# [WHAT YOU HAVE TO DO]
Only the stretch of the listing below that runs from the line with "intros Hs. pose" through the line with "- destruct (I5" is to be printed, exactly and with both ends.
━━ GIVEN INFORMATION ━━
Definition idle (m : machine) (t : Z) : bool :=
  negb (has_value (mc_calls m !! t)) && negb (has_value (mc_closing m !! t)) && negb (has_value (mc_taken m !! t))
  && negb (has_value (mc_entering m !! t)).

(** [EvEnter]: a query or [pdcm_close] is called with a pointer; [EvLock]: it gets
    the mutex of the handle. *)
Inductive api_event :=
  | EvOpen (p : ptr) (backend : B)
  | EvEnter (t : Z) (p : ptr) (e : entry)
  | EvLock (t : Z)
  | EvQuery (t : Z) (q : backend_query)
  | EvRelease (t : Z)
  | EvCloseTake (t : Z)
  | EvCloseDelete (t : Z).

(** An event that is not the thread's next step is [Waits]. *)
Definition api_step (m : machine) (ev : api_event) : outcome machine :=
  let c := mc_client m in
  match ev with
  | EvOpen p b =>
      if (p =? 0) || has_value (cl_handles c !! p) then Waits
      else Done (mkMachine (cl_set c p (handle_new b)) (mc_calls m) (mc_closing m) (mc_taken m) (mc_entering m))
  | EvEnter t p e =>
      if negb (idle m t) then Waits
      else if p =? 0 then Done m
      else Done (mkMachine c (mc_calls m) (mc_closing m) (mc_taken m) (<[t := (p, e)]> (mc_entering m)))
  | EvLock t =>
      let! (p, e) := or_waits (mc_entering m !! t) in
      let entering := delete t (mc_entering m) in
      match e with
      | EnterCall =>
          let! (status, c1) := acquire c p in
          Done (mkMachine c1 (if status ==? PDCM_STATUS_SUCCESS then <[t := p]> (mc_calls m) else mc_calls m)
                  (mc_closing m) (mc_taken m) entering)
      | EnterClose =>
          let! (status, c1) := close_begin c p in
          Done (mkMachine c1 (mc_calls m) (if status ==? PDCM_STATUS_SUCCESS then <[t := p]> (mc_closing m) else mc_closing m)
                  (mc_taken m) entering)
      end
  | EvQuery t q =>
      let! p := or_waits (mc_calls m !! t) in
      let! (_, c1) := on_backend c p (run_query q) in
      Done (mkMachine c1 (mc_calls m) (mc_closing m) (mc_taken m) (mc_entering m))
  | EvRelease t =>
      let! p := or_waits (mc_calls m !! t) in
      let! c1 := call_release c p in
      Done (mkMachine c1 (delete t (mc_calls m)) (mc_closing m) (mc_taken m) (mc_entering m))
  | EvCloseTake t =>
      let! p := or_waits (mc_closing m !! t) in
      let! (b, c1) := close_take c p in
      Done (mkMachine c1 (mc_calls m) (delete t (mc_closing m)) (<[t := (p, b)]> (mc_taken m)) (mc_entering m))
  | EvCloseDelete t =>
      let! (p, b) := or_waits (mc_taken m !! t) in
      let! (_, c1) := close_delete c p b in
      Done (mkMachine c1 (mc_calls m) (mc_closing m) (delete t (mc_taken m)) (mc_entering m))
  end.

(** Whatever the threads call, in whatever order. *)
Inductive reaches : machine -> Prop :=
  | reaches_init w : reaches (mkMachine (mkClient w ∅) ∅ ∅ ∅ ∅)
  | reaches_step m ev m' : reaches m -> api_step m ev = Done m' -> reaches m'.

(** The number of threads in a call on a handle. *)
Definition calls_on (m : gmap Z Z) (p : ptr) : Z := Z.of_nat (size (filter (fun tp => tp.2 = p) m)).

(** How a handle on the heap stands with the threads. *)
Record handle_ok (m : machine) (p : ptr) (h : pdcm_handle (B := B)) : Prop := {
  ho_pointer : p <> 0;
  ho_tags : h_type h = kHandleType /\ h_abi_version h = kHandleAbiVersion;
  ho_calls : h_active_calls h = calls_on (mc_calls m) p;
  ho_open : h_state h = HN_Open -> h_magic h = kHandleMagic /\ is_Some (h_backend h) /\
    (forall t, mc_closing m !! t <> Some p) /\ (forall t b, mc_taken m !! t <> Some (p, b));
  ho_closing : h_state h = HN_Closing -> h_magic h = kHandleMagic /\ is_Some (h_backend h) /\
    (exists t, forall t', mc_closing m !! t' = Some p <-> t' = t) /\ (forall t b, mc_taken m !! t <> Some (p, b));
  ho_closed : h_state h = HN_Closed -> h_magic h = 0 /\ h_backend h = None /\ h_active_calls h = 0 /\
    (forall t, mc_closing m !! t <> Some p) /\ (exists t, forall t', (exists b, mc_taken m !! t' = Some (p, b)) <-> t' = t) }.

Record machine_ok (m : machine) : Prop := {
  mo_handles : forall p h, cl_handles (mc_client m) !! p = Some h -> handle_ok m p h;
  mo_calls : forall t p, mc_calls m !! t = Some p -> exists h, cl_handles (mc_client m) !! p = Some h /\ h_state h <> HN_Closed;
  mo_closing : forall t p, mc_closing m !! t = Some p -> exists h, cl_handles (mc_client m) !! p = Some h /\ h_state h = HN_Closing;
  mo_taken : forall t p b, mc_taken m !! t = Some (p, b) -> exists h, cl_handles (mc_client m) !! p = Some h /\ h_state h = HN_Closed }.

Lemma calls_on_insert (m : gmap Z Z) t p q : m !! t = None ->
  calls_on (<[t := p]> m) q = calls_on m q + (if decide (p = q) then 1 else 0).
Proof.
  intros Hn. unfold calls_on. destruct (decide (p = q)) as [->|Hne].
  - rewrite map_filter_insert_True by done. rewrite map_size_insert_None; [lia|]. apply map_lookup_filter_None. by left.
  - rewrite map_filter_insert_not' by (cbn; congruence). lia.
Qed.

Lemma calls_on_delete (m : gmap Z Z) t p q : m !! t = Some p ->
  calls_on (delete t m) q = calls_on m q - (if decide (p = q) then 1 else 0).
Proof.
  intros Hs. rewrite <- (insert_delete_id m t p Hs) at 2. rewrite calls_on_insert by apply lookup_delete_eq. lia.
Qed.

Lemma calls_on_pos (m : gmap Z Z) t p : m !! t = Some p -> 0 < calls_on m p.
Proof.
  intros Hs. pose proof (calls_on_delete m t p p Hs) as E. rewrite decide_True in E by done. unfold calls_on in *. lia.
Qed.

(** A handle that an event does not concern stays as it is. *)
Lemma handle_ok_frame m m' q h : handle_ok m q h -> calls_on (mc_calls m') q = calls_on (mc_calls m) q ->
  (forall t, mc_closing m' !! t = Some q <-> mc_closing m !! t = Some q) ->
  (forall t b, mc_taken m' !! t = Some (q, b) <-> mc_taken m !! t = Some (q, b)) -> handle_ok m' q h.
Proof.
  intros [I1 I2 I3 I4 I5 I6] Hc Hl Ht. split; [done|done|by rewrite Hc|intros Hs..].
  - destruct (I4 Hs) as (? & ? & J1 & J2). split_and!; [done|done|intros t; rewrite Hl; apply J1|intros t b; rewrite Ht; apply J2].
  - destruct (I5 Hs) as (? & ? & [t J1] & J2). split_and!; [done|done|exists t; intros t'; by rewrite Hl|intros t' b; rewrite Ht; apply J2].
  - destruct (I6 Hs) as (? & ? & ? & J1 & [t J2]). split_and!; [done|done|done|intros t'; rewrite Hl; apply J1|].
    exists t. intros t'. rewrite <- J2. by setoid_rewrite Ht.
Qed.

Lemma calls_on_none (m : gmap Z Z) p : (forall t, m !! t <> Some p) -> calls_on m p = 0.
Proof.
  intros Hn. unfold calls_on. replace (filter _ m) with (∅ : gmap Z Z); [done|]. symmetry. apply map_empty. intros t.
  apply map_lookup_filter_None. right. intros q Hq Ep. cbn in Ep. subst q. by apply (Hn t).
Qed.

(** The tables of two machines agree on every handle but [p]. *)
Record agree (m m' : machine) (p : ptr) : Prop := {
  ag_count : forall q, q <> p -> calls_on (mc_calls m') q = calls_on (mc_calls m) q;
  ag_calls : forall q t, q <> p -> mc_calls m' !! t = Some q -> mc_calls m !! t = Some q;
  ag_closing : forall q t, q <> p -> mc_closing m' !! t = Some q <-> mc_closing m !! t = Some q;
  ag_taken : forall q t b, q <> p -> mc_taken m' !! t = Some (q, b) <-> mc_taken m !! t = Some (q, b) }.

(** An event that replaces one handle. *)
Lemma machine_update m m' p h' w :
  machine_ok m -> mc_client m' = mkClient w (<[p := h']> (cl_handles (mc_client m))) -> agree m m' p -> handle_ok m' p h' ->
  (forall t, mc_calls m' !! t = Some p -> h_state h' <> HN_Closed) -> (forall t, mc_closing m' !! t = Some p -> h_state h' = HN_Closing) ->
  (forall t b, mc_taken m' !! t = Some (p, b) -> h_state h' = HN_Closed) -> machine_ok m'.
Proof.
  intros [O1 O2 O3 O4] Ec [A1 A2 A3 A4] Hp H1 H2 H3.
  assert (forall q, q <> p -> cl_handles (mc_client m') !! q = cl_handles (mc_client m) !! q) as Hne
    by (intros q Hq; rewrite Ec; cbn; by rewrite lookup_insert_ne).
  assert (cl_handles (mc_client m') !! p = Some h') as Heq by (rewrite Ec; cbn; apply lookup_insert_eq).
  split.
  - intros q h Hh. destruct (decide (q = p)) as [->|Hq]; [rewrite Heq in Hh; by injection Hh as <-|]. rewrite Hne in Hh by done.
    eapply handle_ok_frame; [by apply O1| | |]; auto.
  - intros t q Hq. destruct (decide (q = p)) as [->|Hn]; [exists h'; split; [done|by eapply H1]|]. rewrite Hne by done. by eapply O2, A2.
  - intros t q Hq. destruct (decide (q = p)) as [->|Hn]; [exists h'; split; [done|by eapply H2]|]. rewrite Hne by done. by eapply O3, A3.
  - intros t q b Hq. destruct (decide (q = p)) as [->|Hn]; [exists h'; split; [done|by eapply H3]|]. rewrite Hne by done. by eapply O4, A4.
Qed.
━━━
# [OUTPUT FOR THIS EXERCISE]
  intros Hs. pose proof (calls_on_delete m t p p Hs) as E. rewrite decide_True in E by done. unfold calls_on in *. lia.
Qed.

(** A handle that an event does not concern stays as it is. *)
Lemma handle_ok_frame m m' q h : handle_ok m q h -> calls_on (mc_calls m') q = calls_on (mc_calls m) q ->
  (forall t, mc_closing m' !! t = Some q <-> mc_closing m !! t = Some q) ->
  (forall t b, mc_taken m' !! t = Some (q, b) <-> mc_taken m !! t = Some (q, b)) -> handle_ok m' q h.
Proof.
  intros [I1 I2 I3 I4 I5 I6] Hc Hl Ht. split; [done|done|by rewrite Hc|intros Hs..].
  - destruct (I4 Hs) as (? & ? & J1 & J2). split_and!; [done|done|intros t; rewrite Hl; apply J1|intros t b; rewrite Ht; apply J2].
  - destruct (I5 Hs) as (? & ? & [t J1] & J2). split_and!; [done|done|exists t; intros t'; by rewrite Hl|intros t' b; rewrite Ht; apply J2].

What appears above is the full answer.